Macron es este presidente monárquico que muchos franceses esperaban. Distante y solemne. Olímpico. “El maestro relojero”, en sus propias palabras. Es decir, el amo del tiempo, que no se deja arrastrar por lo anecdótico de la política. Es también el “presidente jupiterino”, término acuñado por el publicista Jacques Pilhan en los años ochenta para realzar la autoridad de Mitterrand. Un presidente, escribió el periodista François Bazin, biógrafo de Pilhan, “capaz, entre largas fases de silencio, de lanzar el relámpago en el momento oportuno”. Y Macron quiere ser, finalmente, un presidente “con un poco más de verticalidad”, como explicó en una de las muchas reflexiones, previas a la victoria electoral, que demuestran que había calculado de antemano su acción presidencial.

Todo lo había teorizado Macron antes de llegar al cargo.
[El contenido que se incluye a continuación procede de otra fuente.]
(* ===== verification/BoundedSearch.v ===== *)
(** * BoundedSearch: [internal/allocator/boundedsearch.go]

    The database half of first fit: probes and pages of allocation rows fed to
    the streaming scan, from a floor that is a cache of where nothing is free
    below, under a limit on the number of pages.

    The search is proved to answer what first fit over all the blocking rows
    answers ([bounded_search_exact]), for a range that does not end at the top of
    the address space and holds fewer rows than the page limit.  Both conditions
    are needed: [full_range_at_top] and [contiguous_rows_exceed_limit] show what
    the code does without them. *)

From Stdlib Require Import Ascii String.
From S2P Require Import Prelude Text Float Net Cidr Reservation Allocate Scan Tenant Scope NetText Types.
From S2P Require Import Db.
Open Scope string_scope.
Open Scope list_scope.
Open Scope Z_scope.

(** ** Queries *)

Definition searchPageSize : nat := 256.
Definition searchPageLimit : nat := Z.to_nat 100000.

(** The digest of a search that must avoid every allocation. *)
Definition spaceAll : string := "".

Definition searchFilter (poolKey scopeDigest : string) (r : AllocRow) : bool :=
  in_pool poolKey r
  && (String.eqb scopeDigest "" || negb (bool_decide (ar_purpose r = PurposeClaim))
      || String.eqb (ar_scope_digest r) scopeDigest).

(** [IP.Equal]: a 4-byte address equals its 16-byte form. *)
Definition IP_Equal (a b : IP) : bool :=
  if (length a =? length b)%nat then bool_decide (a = b)
  else if (length a =? 4)%nat && (length b =? 16)%nat
  then bool_decide (take 12 b = v4InV6Prefix) && bool_decide (a = drop 12 b)
  else if (length a =? 16)%nat && (length b =? 4)%nat
  then bool_decide (take 12 a = v4InV6Prefix) && bool_decide (drop 12 a = b)
  else false.

Definition covering_of (rows : list IPNet) (parent : IPNet) (from : IP) : list IPNet :=
  sort_by inet_key (List.filter (fun n => contains_host n (inet_of from) && subnet_eq n parent) rows).

Definition page_of (rows : list IPNet) (parent : IPNet) (from : IP) (limit : nat) : list IPNet :=
  take limit
    (sort_by inet_key (List.filter (fun n => inet_ge n (inet_of from) && subnet_eq n parent) rows)).

Definition loadBlocksCovering (poolKey scopeDigest : string) (parent : IPNet) (from : IP) : Txn (list IPNet) :=
  read (fun d => covering_of (cidrs_where (searchFilter poolKey scopeDigest) d) parent from).

Definition loadBlocksFrom (poolKey scopeDigest : string) (parent : IPNet) (from : IP) (limit : nat)
    : Txn (list IPNet) :=
  read (fun d => page_of (cidrs_where (searchFilter poolKey scopeDigest) d) parent from limit).

(** ** The search *)

Definition feed (s : Scan) (blocks : list IPNet) : Txn Scan :=
  match Feed s blocks with
  | (s, None) => mret s
  | (_, Some e) => fail (ErrAllocation e)
  end.

(** The loop, one unit of fuel per page: [searchPageLimit] of them. *)
Fixpoint bounded_loop (fuel : nat) (poolKey scopeDigest : string) (s : Scan) : Txn Scan :=
  if Done s then mret s
  else
    match fuel with
    | O => fail ErrSearchDidNotAdvance
    | S fuel =>
      match Need s with
      | None => mret s
      | Some (parent, from) =>
        covering ← loadBlocksCovering poolKey scopeDigest parent from;
        s ← feed s covering;
        if Done s then mret s
        else if match Need s with Some (_, moved) => negb (IP_Equal moved from) | None => false end
        then bounded_loop fuel poolKey scopeDigest s
        else
          page ← loadBlocksFrom poolKey scopeDigest parent from searchPageSize;
          match page with
          | [] => bounded_loop fuel poolKey scopeDigest (End_ s)
          | _ => s ← feed s page; bounded_loop fuel poolKey scopeDigest s
          end
      end
    end.

Definition boundedFirstFit (poolKey scopeDigest : string) (parents : list IPNet) (prefixLen : Z)
    (floor : option IP) : Txn (IPNet * option IP) :=
  scan ← lift (wrap_err ErrAllocation (NewScan parents prefixLen floor));
  scan ← bounded_loop searchPageLimit poolKey scopeDigest scan;
  block ← lift (wrap_err ErrAllocation (Result scan));
  mret (block, FirstFree scan).

(** ** The floor *)

Definition lockSearchFloor (poolKey scopeDigest : string) (base : IP) : Txn (option IP) :=
  insert_floor poolKey scopeDigest (inet_of base);;
  f ← select_floor poolKey scopeDigest;
  mret (option_map ip_of_inet f).

Definition readSearchFloor (poolKey scopeDigest : string) : Txn (option IP) :=
  f ← select_floor poolKey scopeDigest; mret (option_map ip_of_inet f).

Definition raiseSearchFloor (poolKey scopeDigest : string) (observed next : option IP) : Txn unit :=
  match next with
  | None => mret tt
  | Some next =>
    match observed with
    | None => insert_floor poolKey scopeDigest (inet_of next)
    | Some observed => cas_floor poolKey scopeDigest (inet_of observed) (inet_of next)
    end
  end.
(* ===== verification/PoolInvariant.v ===== *)
(** * PoolInvariant: what the allocation tables always satisfy

    The invariant of the ledger and the proof that the write paths of Prefix keep
    it:

    - every allocation lies inside its pool's range;
    - two allocations of a pool that share an address are claims of two different
      address spaces, so reservations and carves are disjoint from everything;
    - the consumption total of a pool is the measurement of what it holds;
    - nothing free lies below a search floor;
    - claim and allocation keys are unique.

    A release passes through states where rows are gone and the total is not yet
    adjusted; [inv_pending] describes them, with the rows still to be accounted
    for. *)

From Stdlib Require Import Ascii String.
From S2P Require Import Prelude Text Float Net Cidr Reservation Allocate Consumption Scan Tenant Scope.
From S2P Require Import NetText Types Db PoolObject Class Discover BoundedSearch Prefix.
Open Scope string_scope.
Open Scope list_scope.
Open Scope Z_scope.

(** ** The invariant *)

(** The range a stored pool hands out from. *)
Definition pool_range (d : Db) (k : string) (p : IPNet) : Prop :=
  exists r pool, db_objects d !! k = Some r /\ ob_data r = DocPool pool /\ parsePoolCIDR pool = Ok [p].

(** The fields of a pool a capacity write leaves alone. *)
Definition same_pool (a b : IPPool) : Prop :=
  pl_Spec a = pl_Spec b /\ pst_AllocatedCIDR (pl_Status a) = pst_AllocatedCIDR (pl_Status b).

Definition stored (d : Db) (k : string) (pool : IPPool) : Prop :=
  exists r pool0, db_objects d !! k = Some r /\ ob_data r = DocPool pool0 /\ same_pool pool pool0.

Definition good_range (p : IPNet) : Prop := wf_net p /\ native_net p /\ next_native p.

Definition cidrs_of (k : string) (rows : list AllocRow) : list IPNet := map ar_cidr (List.filter (in_pool k) rows).

(** Two rows of a pool may share addresses only as claims of different spaces. *)
Definition compatible (a b : AllocRow) : Prop :=
  ar_pool_key a = ar_pool_key b -> net_overlap (ar_cidr a) (ar_cidr b) = true ->
  ar_purpose a = PurposeClaim /\ ar_purpose b = PurposeClaim /\ ar_scope_digest a <> ar_scope_digest b.

(** [f] is a floor of the space [dg] in the pool: an address of its range below
    which the space has nothing free. *)
Definition floor_valid (d : Db) (k dg : string) (p : IPNet) (f : Inet) : Prop :=
  dg <> "" /\ f.1 = pbits p /\ lo p <= f.2 <= hi p
  /\ forall x, free_in p (blocking k dg d) x = true -> f.2 <= x.

Record inv_pending (pend : list AllocRow) (d : Db) : Prop := {
  inv_range : forall k p, pool_range d k p -> good_range p;
  inv_rows : forall r, r ∈ db_allocs d ++ pend -> exists p, pool_range d (ar_pool_key r) p /\ inside p (ar_cidr r);
  inv_apart : ForallOrdPairs compatible (db_allocs d);
  inv_total : forall k p n, pool_range d k p -> db_consumed d !! k = Some n ->
    n = consumed_in (cidrs_of k (db_allocs d ++ pend)) p;
  inv_counted : forall r, r ∈ db_allocs d ++ pend -> is_Some (db_consumed d !! ar_pool_key r);
  inv_floors : forall k dg p f, pool_range d k p -> db_floors d !! (k, dg) = Some f -> floor_valid d k dg p f;
  inv_fk : forall k, (is_Some (db_consumed d !! k) \/ exists dg, is_Some (db_floors d !! (k, dg))) ->
    is_Some (db_objects d !! k);
  inv_claim_keys : NoDup (omap ar_claim_key (db_allocs d));
  inv_alloc_keys : NoDup (map ar_allocation_key (db_allocs d));
  inv_offers : offers_in_sync d;
  inv_counts : forall k pool, stored d k pool -> counts_ok (reservationFrom (ps_Reservations (pl_Spec pool)))
}.

Definition inv (d : Db) : Prop := inv_pending [] d.

(** ** Lists of rows *)

Lemma compatible_sym a b : compatible a b -> compatible b a.
Proof.
  intros H Hk Ho. assert (net_overlap (ar_cidr a) (ar_cidr b) = true) as Ho'.
  { unfold net_overlap in *. rewrite !andb_true_iff, !Z.eqb_eq, !Z.leb_le in *. lia. }
  destruct (H (eq_sym Hk) Ho') as (? & ? & ?). by repeat split.
Qed.

Lemma ForallOrdPairs_app {A} (R : A -> A -> Prop) l k :
  ForallOrdPairs R (l ++ k) <-> ForallOrdPairs R l /\ ForallOrdPairs R k /\ forall a b, a ∈ l -> b ∈ k -> R a b.
Proof.
  induction l as [|x l IH]; cbn.
  - split; [|by intros (_ & ? & _)]. intros H. split; [constructor|]. split; [done|].
    intros a b Ha. by apply not_elem_of_nil in Ha.
  - split.
    + intros H. inversion H as [|? ? Hx Hl]; subst. apply IH in Hl as (Hl & Hk & Hlk).
      rewrite Forall_app in Hx. destruct Hx as [Hx1 Hx2]. split; [by constructor|]. split; [done|].
      intros a b Ha Hb. apply elem_of_cons in Ha as [-> | Ha]; [|by apply Hlk].
      rewrite Forall_forall in Hx2. by apply Hx2.
    + intros (Hl & Hk & Hlk). inversion Hl as [|? ? Hx Hl']; subst. constructor.
      * apply Forall_app. split; [done|]. apply Forall_forall. intros b Hb. apply Hlk; [left | done].
      * apply IH. split; [done|]. split; [done|]. intros a b Ha Hb. apply Hlk; [by right | done].
Qed.

Lemma ForallOrdPairs_sublist {A} (R : A -> A -> Prop) l k : sublist k l -> ForallOrdPairs R l -> ForallOrdPairs R k.
Proof.
  intros Hs. induction Hs as [|x l1 l2 Hs IH|x l1 l2 Hs IH]; intros H; [done | |].
  - inversion H as [|? ? Hx Hl]; subst. constructor; [|by apply IH].
    rewrite Forall_forall in Hx |- *. intros y Hy. apply Hx. eapply elem_of_submseteq; [done|].
    by apply sublist_submseteq.
  - inversion H; subst. by apply IH.
Qed.

Lemma filter_sublist {A} (f : A -> bool) l : sublist (List.filter f l) l.
Proof. induction l as [|x l IH]; cbn; [constructor|]. destruct (f x); by constructor. Qed.

Lemma elem_of_filter_b {A} (f : A -> bool) l x : x ∈ List.filter f l <-> x ∈ l /\ f x = true.
Proof. by rewrite list_elem_of_In, filter_In, <- list_elem_of_In. Qed.

Lemma filter_partition_perm {A} (f : A -> bool) l :
  Permutation l (List.filter (fun x => negb (f x)) l ++ List.filter f l).
Proof.
  induction l as [|x l IH]; [done|]. cbn. destruct (f x); cbn; [|by constructor].
  rewrite IH at 1. by apply Permutation_middle.
Qed.

Lemma cidrs_of_app k a b : cidrs_of k (a ++ b) = cidrs_of k a ++ cidrs_of k b.
Proof. unfold cidrs_of. by rewrite List.filter_app, map_app. Qed.

Lemma cidrs_of_one k r : cidrs_of k [r] = if decide (ar_pool_key r = k) then [ar_cidr r] else [].
Proof.
  unfold cidrs_of, in_pool. cbn. destruct (String.eqb_spec (ar_pool_key r) k); by case_decide.
Qed.

Lemma cidrs_of_perm k a b : Permutation a b -> Permutation (cidrs_of k a) (cidrs_of k b).
Proof.
  intros H. unfold cidrs_of. apply Permutation_map. induction H; cbn; [done | | |by etransitivity].
  - destruct (in_pool k x); [by constructor | done].
  - destruct (in_pool k x), (in_pool k y); try done. constructor.
Qed.

Lemma cidrs_of_elem k rows n : n ∈ cidrs_of k rows <-> exists r, r ∈ rows /\ ar_pool_key r = k /\ ar_cidr r = n.
Proof.
  unfold cidrs_of. rewrite list_elem_of_fmap. setoid_rewrite elem_of_filter_b. unfold in_pool.
  setoid_rewrite String.eqb_eq. split.
  - intros (r & -> & Hr & Hk). eauto.
  - intros (r & Hr & Hk & <-). eauto.
Qed.

Lemma blocking_all k d : blocking k "" d = cidrs_of k (db_allocs d).
Proof.
  unfold blocking, cidrs_where, cidrs_of. f_equal. apply filter_ext. intros r. unfold searchFilter.
  cbn. by rewrite andb_true_r.
Qed.

(** What the search filter of a space sees. *)
Definition sees (k dg : string) (r : AllocRow) : Prop :=
  ar_pool_key r = k /\ (dg = "" \/ ar_purpose r <> PurposeClaim \/ ar_scope_digest r = dg).

Lemma searchFilter_iff k dg r : searchFilter k dg r = true <-> sees k dg r.
Proof.
  unfold searchFilter, sees, in_pool. rewrite andb_true_iff, !orb_true_iff, !String.eqb_eq, negb_true_iff,
    bool_decide_eq_false. tauto.
Qed.

Lemma blocking_elem k dg d n : n ∈ blocking k dg d <-> exists r, r ∈ db_allocs d /\ sees k dg r /\ ar_cidr r = n.
Proof.
  unfold blocking, cidrs_where. rewrite list_elem_of_fmap. setoid_rewrite elem_of_filter_b.
  setoid_rewrite searchFilter_iff. split.
  - intros (r & -> & Hr & Hs). eauto.
  - intros (r & Hr & Hs & <-). eauto.
Qed.

Lemma net_overlap_iff p a b :
  inside p a -> inside p b ->
  net_overlap a b = true <-> exists x, covers a (pbits p) x = true /\ covers b (pbits p) x = true.
Proof.
  intros Ha Hb. pose proof (inside_bounds p a Ha). pose proof (inside_bounds p b Hb).
  destruct Ha as (_ & Ea & _), Hb as (_ & Eb & _).
  unfold net_overlap. rewrite !andb_true_iff, Z.eqb_eq, !Z.leb_le. setoid_rewrite covers_spec.
  rewrite Ea, Eb. split.
  - intros [[_ ?] ?]. exists (Z.max (lo a) (lo b)). lia.
  - intros (x & ? & ?). lia.
Qed.

(** The pool's rows all lie in its one range. *)
Lemma pool_range_fun d k p p' : pool_range d k p -> pool_range d k p' -> p = p'.
Proof.
  intros (r & pool & Hr & Hd & Hp) (r' & pool' & Hr' & Hd' & Hp'). rewrite Hr in Hr'. injection Hr' as <-.
  rewrite Hd in Hd'. injection Hd' as <-. rewrite Hp in Hp'. by injection Hp'.
Qed.

Lemma inv_inside pend d k p :
  inv_pending pend d -> pool_range d k p -> Forall (inside p) (cidrs_of k (db_allocs d ++ pend)).
Proof.
  intros Hi Hr. apply Forall_forall. intros n (r & Hin & <- & <-)%cidrs_of_elem.
  destruct (inv_rows _ _ Hi r Hin) as (p' & Hr' & H). by rewrite (pool_range_fun _ _ _ _ Hr Hr').
Qed.

Lemma inside_pool_ok p cs : good_range p -> Forall (inside p) cs -> pool_ok [p] cs.
Proof. intros (Hp & Hn & _) Hc. by apply rows_pool_ok. Qed.

(** ** Stored pools *)

Lemma same_pool_parse a b : same_pool a b -> parsePoolCIDR a = parsePoolCIDR b.
Proof. intros [H1 H2]. unfold parsePoolCIDR. by rewrite H1, H2. Qed.

Lemma stored_range d k pool p : stored d k pool -> parsePoolCIDR pool = Ok [p] -> pool_range d k p.
Proof. intros (r & q & Hr & Hq & Hs) Hp. exists r, q. by rewrite <- (same_pool_parse _ _ Hs). Qed.

Lemma lockAndDecode_ok k d pool d' :
  lockAndDecodeIPPool k d = Ok (pool, d') -> d' = d /\ stored d k pool.
Proof.
  unfold lockAndDecodeIPPool, select_object, read, mbind, txn_bind.
  destruct (db_objects d !! k) as [r|] eqn:Hr; [|done].
  destruct (as_pool (ob_data r)) as [q|] eqn:Hq; [|done]. intros [= <- <-]. split; [done|].
  exists r, q. split; [done|]. split; [by apply as_pool_Some | done].
Qed.

(** Two databases that differ in the text of objects and in the change log only. *)
Record same_ledger (d d' : Db) : Prop := {
  sl_allocs : db_allocs d' = db_allocs d;
  sl_floors : db_floors d' = db_floors d;
  sl_consumed : db_consumed d' = db_consumed d;
  sl_identity : db_identity d' = db_identity d;
  sl_stored : forall k pool, stored d' k pool <-> stored d k pool;
  sl_range : forall k p, pool_range d' k p <-> pool_range d k p;
  sl_dom : forall k, is_Some (db_objects d' !! k) <-> is_Some (db_objects d !! k);
  sl_offers : offers_in_sync d -> offers_in_sync d'
}.

Lemma same_ledger_refl d : same_ledger d d.
Proof. by constructor. Qed.

Lemma same_ledger_trans a b c : same_ledger a b -> same_ledger b c -> same_ledger a c.
Proof.
  intros [H1 H2 H3 H4 H5 H6 H7 H8] [K1 K2 K3 K4 K5 K6 K7 K8].
  constructor; [congruence .. | | | | auto]; intros; [by rewrite K5 | by rewrite K6 | by rewrite K7].
Qed.

Lemma floor_valid_ext d d' k dg p f : db_allocs d' = db_allocs d -> floor_valid d k dg p f -> floor_valid d' k dg p f.
Proof. intros E. unfold floor_valid, blocking, cidrs_where. by rewrite E. Qed.

Lemma inv_same pend d d' : same_ledger d d' -> inv_pending pend d -> inv_pending pend d'.
Proof.
  intros [H1 H2 H3 _ H5 H6 H7 H8] [I1 I2 I3 I4 I5 I6 I7 I8 I9 I10 I11].
  constructor; rewrite ?H1, ?H2, ?H3; [| | done | | done | | | done | done | auto |].
  - intros k p. rewrite H6. apply I1.
  - intros r Hr. destruct (I2 r Hr) as (p & Hp & Hin). exists p. by rewrite H6.
  - intros k p n. rewrite H6. apply I4.
  - intros k dg p f. rewrite H6. intros Hr Hf. eapply floor_valid_ext; [exact H1|]. by apply I6.
  - intros k. rewrite H7. apply I7.
  - intros k pool. rewrite H5. apply I11.
Qed.

Lemma offers_sync_update d k r' doc :
  ob_data r' = doc -> offers_in_sync d ->
  offers_in_sync (sync_offers (set_objects d (<[k := r']> (db_objects d))) k doc).
Proof.
  intros Hdoc Hs key r1 p cn Hr1 Hp.
  assert (Hobj : db_objects (sync_offers (set_objects d (<[k := r']> (db_objects d))) k doc)
                 = <[k := r']> (db_objects d)) by by destruct doc.
  rewrite Hobj in Hr1. apply lookup_insert_Some in Hr1 as [[<- <-] | [Hne Hr1]].
  - rewrite Hdoc in Hp. subst doc. rewrite Hp. cbn. rewrite elem_of_union, elem_of_filter, elem_of_list_to_set.
    rewrite list_elem_of_fmap. cbn. naive_solver.
  - destruct doc as [| q | | |]; cbn; try by apply (Hs key r1 p).
    rewrite elem_of_union, elem_of_filter, elem_of_list_to_set, list_elem_of_fmap. cbn.
    rewrite <- (Hs key r1 p cn Hr1 Hp). naive_solver.
Qed.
En una entrevista con el periodista Eric Fottorino, publicada en el libro Macron por Macron, detalló cuál era en su opinión la función del presidente en la República. “Hay en el proceso democrático y en su funcionamiento un ausente”, dijo. “En la política francesa, este ausente es la figura del Rey, de quien fundamentalmente pienso que el pueblo francés no quiso la muerte. El Terror [las violentas purgas tras la Revolución francesa] cavó un vacío emocional, imaginario, colectivo: ¡el Rey ya no está! Después intentamos rellenar este vacío: fueron los momentos napoleónicos y gaullista, sobre todo. El resto del tiempo, la democracia francesa no rellena este espacio. Se ve bien con la interrogación permanente sobre la figura presidencial, válida después de la marcha del general De Gaulle. Después de él, la normalización de la figura presidencial reinstaló una silla vacía en el corazón de la vida política. Y, sin embargo, lo que esperamos del presidente de la República es que ocupe esta función”.

La habilidad de Macron ha consistido en transformar el sistema de partidos —tras las elecciones de este domingo los socialistas pueden quedar al borde de la extinción y la derecha de Los Republicanos gravemente debilitada— sin tocar el sistema institucional de la V República. Es más, usando este sistema —los poderes reforzados del presidente, o las elecciones por sistema mayoritario a dos vueltas— como palanca. Al fundar al V República, De Gaulle cortó un traje constitucional a la medida de sus ambiciones. Macron utiliza el mismo molde para dotarse de amplios poderes y para que Francia recupere la grandeur perdida.